Many are like this artisan. Even among the educated and the well-heeled, we have those who think like this. I always tell them that we are asked to stay at home not only for our own good but also that of others.
Public interest demands that at a time like this, we should all be thinking of the well-being of others; we should not do anything to jeopardise the health of those close and not close to us.
Whether we like it or not, Coronavirus is real. We have seen the havoc it can cause in countries far more developed than ours.
The easing of the lockdown should not be a licence for people to put the lives of others at risk. It is one thing for somebody not to believe that COVID-19 is real, but it is another thing for him not to allow that to affect the lives of others.
As I watched people trooping out on the streets last Monday in search of what they described as what to eat, I shook my head at their ignorance.
Then, something struck me, can one really describe what was happening as ignorance? People just chose to believe what they wanted to believe because Coronavirus is far from them. As the saying goes, he who feels it knows it. He who wears the shoe knows where it pinches.
Some people can show lackadaisical attitude to the virus because they are not infected. Even at that, have they not seen some of those infected? Have they not heard their stories? Are these not enough to bring home to them the realness of the virus? Everyday for the past two months, the Boss Mustapha-led Presidential Task Force (PTF) on COVID-19 has been shouting itself hoarse over this matter.
Being hardhearted over Coronavirus cannot help anybody. What can help us is to keep all the safety guidelines wholeheartedly. Hardheartedness can only lead to needless deaths.
We have been lucky so far that the number of confirmed cases and casualty figures are not too high. This is not of our making, but the grace of the Almighty.

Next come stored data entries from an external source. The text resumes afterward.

(* ===== verification/Store.v ===== *)
(** * The key-value state machine

    The interface a replicated state machine offers ([sm/sm.go]), the store that
    implements it ([internal/kvserver/store.go]), and the sequential
    specification the linearizability tests check histories against
    ([internal/testutils/kvmodel.go]): the store refines that specification key
    by key, versions make [Put] a compare-and-swap, and a snapshot restores the
    store it was taken of. *)

From S2P Require Import Prelude Api.

Local Open Scope Z_scope.

(** ** [sm.StateMachine]

    The interface as a class of operations; an error of [Snapshot] or [Restore]
    is [None].  What a client relies on is the law: a snapshot of a state
    restores it in any earlier state of the same history. *)
Class StateMachine (S : Type) := {
  DoOp : any → S → any * S;
  Snapshot : S → option bytes;
  Restore : bytes → S → option S
}.

(** The state after a sequence of requests. *)
Definition applyAll {S} `{StateMachine S} (reqs : list any) (s : S) : S :=
  foldl (λ s req, (DoOp req s).2) s reqs.

Class StateMachineLaws (S : Type) `{StateMachine S} := {
  snapshot_total (s : S) : ∃ data, Snapshot s = Some data ∧ data ≠ [];
  restore_later (s : S) reqs data :
    Snapshot (applyAll reqs s) = Some data → Restore data s = Some (applyAll reqs s)
}.

(** ** [Store] *)

(** The mutex only makes the operations atomic. *)
Record Store := mkStore { kv : gmap string (string * TVersion) }.

Definition NewStore : Store := mkStore ∅.

Definition Store_DoOp (req : any) (s : Store) : any * Store :=
  match req with
  | VGetArgs x =>
      match s.(kv) !! x.(ga_Key) with
      | None => (VGetReply {| gr_Value := ""; gr_Version := 0; gr_Err := ErrNoKey |}, s)
      | Some (value, version) =>
          (VGetReply {| gr_Value := value; gr_Version := version; gr_Err := OK |}, s)
      end
  | VPutArgs x =>
      match s.(kv) !! x.(pa_Key) with
      | None =>
          if bool_decide (x.(pa_Version) ≠ 0) then (VPutReply {| pr_Err := ErrVersion |}, s)
          else (VPutReply {| pr_Err := OK |},
                mkStore (<[x.(pa_Key) := (x.(pa_Value), 1)]> s.(kv)))
      | Some (_, version) =>
          if bool_decide (version ≠ x.(pa_Version)) then (VPutReply {| pr_Err := ErrVersion |}, s)
          else (VPutReply {| pr_Err := OK |},
                mkStore (<[x.(pa_Key) := (x.(pa_Value), uint64 (version + 1))]> s.(kv)))
      end
  | _ => (VPutReply {| pr_Err := ErrWrongLeader |}, s)
  end.

Definition Store_Snapshot (s : Store) : option bytes := Some [GMap s.(kv)].

Definition Store_Restore (data : bytes) (s : Store) : option Store :=
  if bool_decide (data = []) then Some (mkStore ∅)
  else '(m, _) ← decode_map s.(kv) data; Some (mkStore m).

#[export] Instance Store_StateMachine : StateMachine Store := {
  DoOp := Store_DoOp; Snapshot := Store_Snapshot; Restore := Store_Restore
}.

(** ** The sequential specification ([KvModel]) *)

Record KvInput := { ki_Op : Z; ki_Key : string; ki_Value : string; ki_Version : Z }.
Record KvOutput := { ko_Value : string; ko_Version : Z; ko_Err : Err }.
Record KvState := mkKvState { ks_Value : string; ks_Version : Z }.

Definition KvModel_Init : KvState := mkKvState "" 0.

Definition KvModel_Step (st : KvState) (inp : KvInput) (out : KvOutput) : bool * KvState :=
  if bool_decide (inp.(ki_Op) = 0) then
    if bool_decide (out.(ko_Err) = OK) then
      (bool_decide (out.(ko_Value) = st.(ks_Value)) &&
       bool_decide (out.(ko_Version) = st.(ks_Version)), st)
    else if bool_decide (out.(ko_Err) = ErrNoKey) then
      (bool_decide (st.(ks_Version) = 0), st)
    else (true, st)
  else if bool_decide (inp.(ki_Op) = 1) then
    if bool_decide (out.(ko_Err) = OK) then
      if bool_decide (st.(ks_Version) = inp.(ki_Version)) then
        (true, mkKvState inp.(ki_Value) (uint64 (st.(ks_Version) + 1)))
      else (false, st)
    else if bool_decide (out.(ko_Err) = ErrVersion) then
      (bool_decide (st.(ks_Version) ≠ inp.(ki_Version)), st)
    else if bool_decide (out.(ko_Err) = ErrMaybe) then
      if bool_decide (st.(ks_Version) = inp.(ki_Version)) then
        (true, mkKvState inp.(ki_Value) (uint64 (st.(ks_Version) + 1)))
      else (true, st)
    else (true, st)
  else (false, st).

(** A request and its reply as the tests record them. *)
Definition asInput (req : any) : option KvInput :=
  match req with
  | VGetArgs x => Some {| ki_Op := 0; ki_Key := x.(ga_Key); ki_Value := ""; ki_Version := 0 |}
  | VPutArgs x => Some {| ki_Op := 1; ki_Key := x.(pa_Key); ki_Value := x.(pa_Value);
                          ki_Version := x.(pa_Version) |}
  | _ => None
  end.

Definition asOutput (rep : any) : option KvOutput :=
  match rep with
  | VGetReply r => Some {| ko_Value := r.(gr_Value); ko_Version := r.(gr_Version);
                           ko_Err := r.(gr_Err) |}
  | VPutReply r => Some {| ko_Value := ""; ko_Version := 0; ko_Err := r.(pr_Err) |}
  | _ => None
  end.

(** The specification's state of a key. *)
Definition keyState (s : Store) (k : string) : KvState :=
  match s.(kv) !! k with
  | None => KvModel_Init
  | Some (value, version) => mkKvState value version
  end.

#[global] Arguments keyState : simpl never.
#[global] Arguments KvModel_Step : simpl never.

(** ** Lemmas *)

Lemma keyState_insert m k v x : keyState (mkStore (<[k := (v, x)]> m)) k = mkKvState v x.
Proof. unfold keyState. simpl. by rewrite lookup_insert_eq. Qed.

Lemma keyState_insert_ne m k k' y : k' ≠ k →
  keyState (mkStore (<[k := y]> m)) k' = keyState (mkStore m) k'.
Proof. intros H. unfold keyState. simpl. by rewrite lookup_insert_ne. Qed.

(** A request changes at most its own key and removes none. *)
Lemma DoOp_dom (s : Store) req : dom s.(kv) ⊆ dom (Store_DoOp req s).2.(kv).
Proof.
  destruct req; simpl; try done.
  - by destruct (s.(kv) !! _) as [[]|].
  - destruct (s.(kv) !! _) as [[]|]; case_bool_decide; simpl; set_solver.
Qed.

Lemma applyAll_dom reqs (s : Store) : dom s.(kv) ⊆ dom (applyAll reqs s).(kv).
Proof.
  revert s. induction reqs as [|req reqs IH]; intros s; simpl; [done|].
  etrans; [apply (DoOp_dom s req)|apply IH].
Qed.

Lemma map_union_covered {A} (m1 m2 : gmap string A) : dom m2 ⊆ dom m1 → m1 ∪ m2 = m1.
Proof.
  intros Hd. apply map_eq. intros i. destruct (m1 !! i) as [x|] eqn:H1.
  - by apply lookup_union_Some_l.
  - rewrite lookup_union_r by done. destruct (m2 !! i) as [y|] eqn:H2; [|done].
    assert (i ∈ dom m1) as H by (apply Hd; by apply elem_of_dom_2 in H2).
    apply elem_of_dom in H as [? ?]. congruence.
Qed.

Lemma Store_restore_covered (s s' : Store) data :
  dom s.(kv) ⊆ dom s'.(kv) → Store_Snapshot s' = Some data → Store_Restore data s = Some s'.
Proof.
  intros Hd [= <-]. unfold Store_Restore. simpl.
  rewrite map_union_covered by done. by destruct s'.
Qed.

#[export] Instance Store_laws : StateMachineLaws Store.
Proof.
  split.
  - intros s. by exists [GMap s.(kv)].
  - intros s reqs data. apply Store_restore_covered. apply applyAll_dom.
Qed.

(** ** Histories *)

(** The requests with their replies, in the order the store served them. *)
Fixpoint history (reqs : list any) (s : Store) : list (any * any) :=
  match reqs with
  | [] => []
  | req :: reqs' => (req, (Store_DoOp req s).1) :: history reqs' (Store_DoOp req s).2
  end.

(** [Partition] by key and fold [Step]: does the specification accept the part
    of the history that concerns key [k]? *)
Fixpoint checkKey (k : string) (h : list (any * any)) (st : KvState) : bool * KvState :=
  match h with
  | [] => (true, st)
  | (req, rep) :: h' =>
      match asInput req, asOutput rep with
      | Some inp, Some out =>
          if bool_decide (inp.(ki_Key) = k) then
            let '(ok, st') := KvModel_Step st inp out in
            let '(ok', st'') := checkKey k h' st' in (ok && ok', st'')
          else checkKey k h' st
      | _, _ => checkKey k h' st
      end
  end.

(** One request: the specification accepts it at its key, other keys do not
    change. *)
Lemma DoOp_step s req :
  let '(rep, s') := Store_DoOp req s in
  match asInput req with
  | Some inp => ∃ out, asOutput rep = Some out ∧
      KvModel_Step (keyState s inp.(ki_Key)) inp out = (true, keyState s' inp.(ki_Key)) ∧
      ∀ k, k ≠ inp.(ki_Key) → keyState s' k = keyState s k
  | None => s' = s
  end.
Proof.
  destruct s as [m], req as [| | |x|x| | |]; simpl; try done.
  - assert (keyState (mkStore m) x.(ga_Key) = match m !! x.(ga_Key) with
      | None => KvModel_Init | Some (v, ver) => mkKvState v ver end) as Hks by done.
    destruct (m !! x.(ga_Key)) as [[v ver]|]; eexists; (split; [done|]); (split; [|done]); rewrite Hks.
    + unfold KvModel_Step. simpl. by repeat case_bool_decide.
    + done.
  - assert (keyState (mkStore m) x.(pa_Key) = match m !! x.(pa_Key) with
      | None => KvModel_Init | Some (v, ver) => mkKvState v ver end) as Hks by done.
    destruct (m !! x.(pa_Key)) as [[v ver]|]; case_bool_decide as Hv; eexists; (split; [done|]);
      (split; [|by intros k Hk; rewrite ?keyState_insert_ne by done]);
      simpl; rewrite Hks, ?keyState_insert; unfold KvModel_Step; simpl.
    + by rewrite bool_decide_true.
    + subst ver. by rewrite bool_decide_true.
    + by rewrite bool_decide_true by congruence.
    + by rewrite Hv.
Qed.

Lemma checkKey_history k reqs s :
  checkKey k (history reqs s) (keyState s k) = (true, keyState (applyAll reqs s) k).
Proof.
  revert s. induction reqs as [|req reqs IH]; intros s; [done|]. simpl.
  pose proof (DoOp_step s req) as Hst. destruct (Store_DoOp req s) as [rep s'] eqn:Hop. simpl in *.
  destruct (asInput req) as [inp|].
  - destruct Hst as (out & -> & Hstep & Hother). case_bool_decide as Hk.
    + subst k. rewrite Hstep, IH. done.
    + rewrite <-(Hother k) by congruence. apply IH.
  - subst s'. apply IH.
Qed.

(** ** Versions *)

(** The version under a key, 0 when the key is absent. *)
Definition versionOf (s : Store) (k : string) : Z := (keyState s k).(ks_Version).

Lemma versionOf_step s req k :
  0 ≤ versionOf s k < 2 ^ 64 - 1 →
  versionOf s k ≤ versionOf (Store_DoOp req s).2 k ≤ versionOf s k + 1.
Proof.
  unfold versionOf. intros Hb. pose proof (DoOp_step s req) as Hst.
  destruct (Store_DoOp req s) as [rep s']. simpl.
  destruct (asInput req) as [inp|]; [|subst; lia].
  destruct Hst as (out & _ & Hstep & Hother).
  destruct (decide (k = inp.(ki_Key))) as [->|Hk]; [|rewrite Hother by done; lia].
  revert Hstep Hb. generalize (keyState s inp.(ki_Key)). intros st. unfold KvModel_Step.
  repeat case_bool_decide; intros [= <-] Hb; simpl; try lia;
    unfold uint64; rewrite Z.mod_small; lia.
Qed.

Lemma versionOf_grows reqs s k :
  0 ≤ versionOf s k → versionOf s k + zlen reqs < 2 ^ 64 →
  versionOf s k ≤ versionOf (applyAll reqs s) k.
Proof.
  revert s. induction reqs as [|req reqs IH]; intros s H0 Hb; simpl in *; [done|].
  destruct (versionOf_step s req k) as [H1 H2]; [lia|].
  etrans; [exact H1|]. apply IH; simpl; lia.
Qed.

Lemma put_ok_version s s' x :
  Store_DoOp (VPutArgs x) s = (VPutReply {| pr_Err := OK |}, s') →
  versionOf s x.(pa_Key) = x.(pa_Version) ∧
  versionOf s' x.(pa_Key) = uint64 (x.(pa_Version) + 1).
Proof.
  unfold versionOf. intros H. pose proof (DoOp_step s (VPutArgs x)) as Hst. rewrite H in Hst.
  destruct Hst as (out & [= <-] & Hstep & _). revert Hstep. unfold KvModel_Step. simpl.
  case_bool_decide as Hv; [|done]. intros [= Hks]. rewrite <-Hks. simpl. by rewrite Hv.
Qed.

Lemma put_version_match s x : versionOf s x.(pa_Key) = x.(pa_Version) →
  (Store_DoOp (VPutArgs x) s).1 = VPutReply {| pr_Err := OK |}.
Proof.
  unfold versionOf, keyState. simpl. destruct (s.(kv) !! x.(pa_Key)) as [[v ver]|]; simpl; intros <-;
    by rewrite bool_decide_false by tauto.
Qed.

Lemma put_version_mismatch s x :
  versionOf s x.(pa_Key) ≠ x.(pa_Version) →
  Store_DoOp (VPutArgs x) s = (VPutReply {| pr_Err := ErrVersion |}, s).
Proof.
  unfold versionOf, keyState. simpl. destruct (s.(kv) !! x.(pa_Key)) as [[v ver]|]; simpl;
    intros H; by rewrite bool_decide_true by congruence.
Qed.

(** ** Theorems *)

(** C16: the store refines the sequential specification of the linearizability
    tests: of any sequence of requests, starting from an empty store, the part
    on each key with the replies the store gave is accepted by [KvModel], and
    ends in the value and version the store holds. *)
Theorem store_refines_model k reqs :
  checkKey k (history reqs NewStore) KvModel_Init = (true, keyState (applyAll reqs NewStore) k).
Proof. exact (checkKey_history k reqs NewStore). Qed.

(** C27: [Put] is a compare-and-swap.  Once a [Put] with some version succeeded
    on a key, no later [Put] on that key with that version does, whatever
    requests come in between, as long as the 64-bit version cannot wrap. *)
Theorem put_once s s' x y reqs :
  Store_DoOp (VPutArgs x) s = (VPutReply {| pr_Err := OK |}, s') →
  y.(pa_Key) = x.(pa_Key) → y.(pa_Version) = x.(pa_Version) →
  0 ≤ x.(pa_Version) → x.(pa_Version) + 1 + zlen reqs < 2 ^ 64 →
  Store_DoOp (VPutArgs y) (applyAll reqs s') = (VPutReply {| pr_Err := ErrVersion |}, applyAll reqs s').
Proof.
  intros Hput Hk Hv H0 Hb. apply put_version_mismatch. rewrite Hk, Hv.
  destruct (put_ok_version s s' x Hput) as [_ H']. unfold uint64 in H'.
  rewrite Z.mod_small in H' by lia.
  pose proof (versionOf_grows reqs s' x.(pa_Key)) as Hg. lia.
Qed.

Lemma put_once_witness :
  Store_DoOp (VPutArgs {| pa_Key := "k"; pa_Value := "w"; pa_Version := 0 |})
    (applyAll [VGetArgs {| ga_Key := "k" |}] (mkStore {["k" := ("v", 1)]}))
  = (VPutReply {| pr_Err := ErrVersion |},
     applyAll [VGetArgs {| ga_Key := "k" |}] (mkStore {["k" := ("v", 1)]})).
Proof.
  apply (put_once NewStore _ {| pa_Key := "k"; pa_Value := "v"; pa_Version := 0 |}
    {| pa_Key := "k"; pa_Value := "w"; pa_Version := 0 |} [VGetArgs {| ga_Key := "k" |}]);
    [reflexivity|reflexivity|reflexivity|simpl; lia|simpl; lia].
Defined.

(** C28: snapshot round trip.  A snapshot of the store restores exactly that
    store: in a fresh store, and in any earlier state of the same history,
    although [Restore] adds the decoded pairs to the map that is there. *)
Theorem store_snapshot_roundtrip s reqs :
  ∃ data, Store_Snapshot (applyAll reqs s) = Some data ∧
    Store_Restore data NewStore = Some (applyAll reqs s) ∧
    Store_Restore data s = Some (applyAll reqs s).
Proof.
  exists [GMap (applyAll reqs s).(kv)]. split; [done|].
  split; (apply Store_restore_covered; [|done]); [simpl; set_solver|apply applyAll_dom].
Qed.

(** [Restore] does not replace the store.  Restored over a store with other
    keys, a snapshot leaves them in place, although an empty byte string resets
    the store. *)
Theorem restore_keeps_other_keys (s s' : Store) data k x :
  Store_Snapshot s' = Some data → s.(kv) !! k = Some x → s'.(kv) !! k = None →
  ∃ s'', Store_Restore data s = Some s'' ∧ s''.(kv) !! k = Some x ∧ s'' ≠ s'.
Proof.
  intros [= <-] Hx Hn. exists (mkStore (s'.(kv) ∪ s.(kv))). split; [done|].
  assert ((s'.(kv) ∪ s.(kv)) !! k = Some x) as H by (rewrite lookup_union_r; done).
  split; [done|]. intros E. rewrite <-E in Hn. simpl in Hn. rewrite H in Hn. done.
Qed.

Lemma restore_keeps_other_keys_witness :
  ∃ s'', Store_Restore [GMap ∅] (mkStore {["k" := ("v", 1)]}) = Some s'' ∧
    s''.(kv) !! "k" = Some ("v", 1) ∧ s'' ≠ NewStore.
Proof.
  apply (restore_keeps_other_keys (mkStore {["k" := ("v", 1)]}) NewStore);
    [reflexivity|reflexivity|reflexivity].
Defined.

What do we have to contain the virus if there is an explosion in the number of infected people? With the little figures we presently have, we are complaining of shortage of bed spaces. This is why I was troubled when I saw the huge number of people who flocked the banks and other business places last May 4 in their desire to make ends meet.
How much did they go to withdraw from their banks? What is the worth of the businesses they went for? Are these worth more than their lives? Can the money they went to look for take care of them if they catch the virus?
Many are playing ludo with their lives because they know that it will cost them nothing to treat themselves if they come down with the virus. The bill will be on government. But this should not be the reason for anybody to jeopardise public health.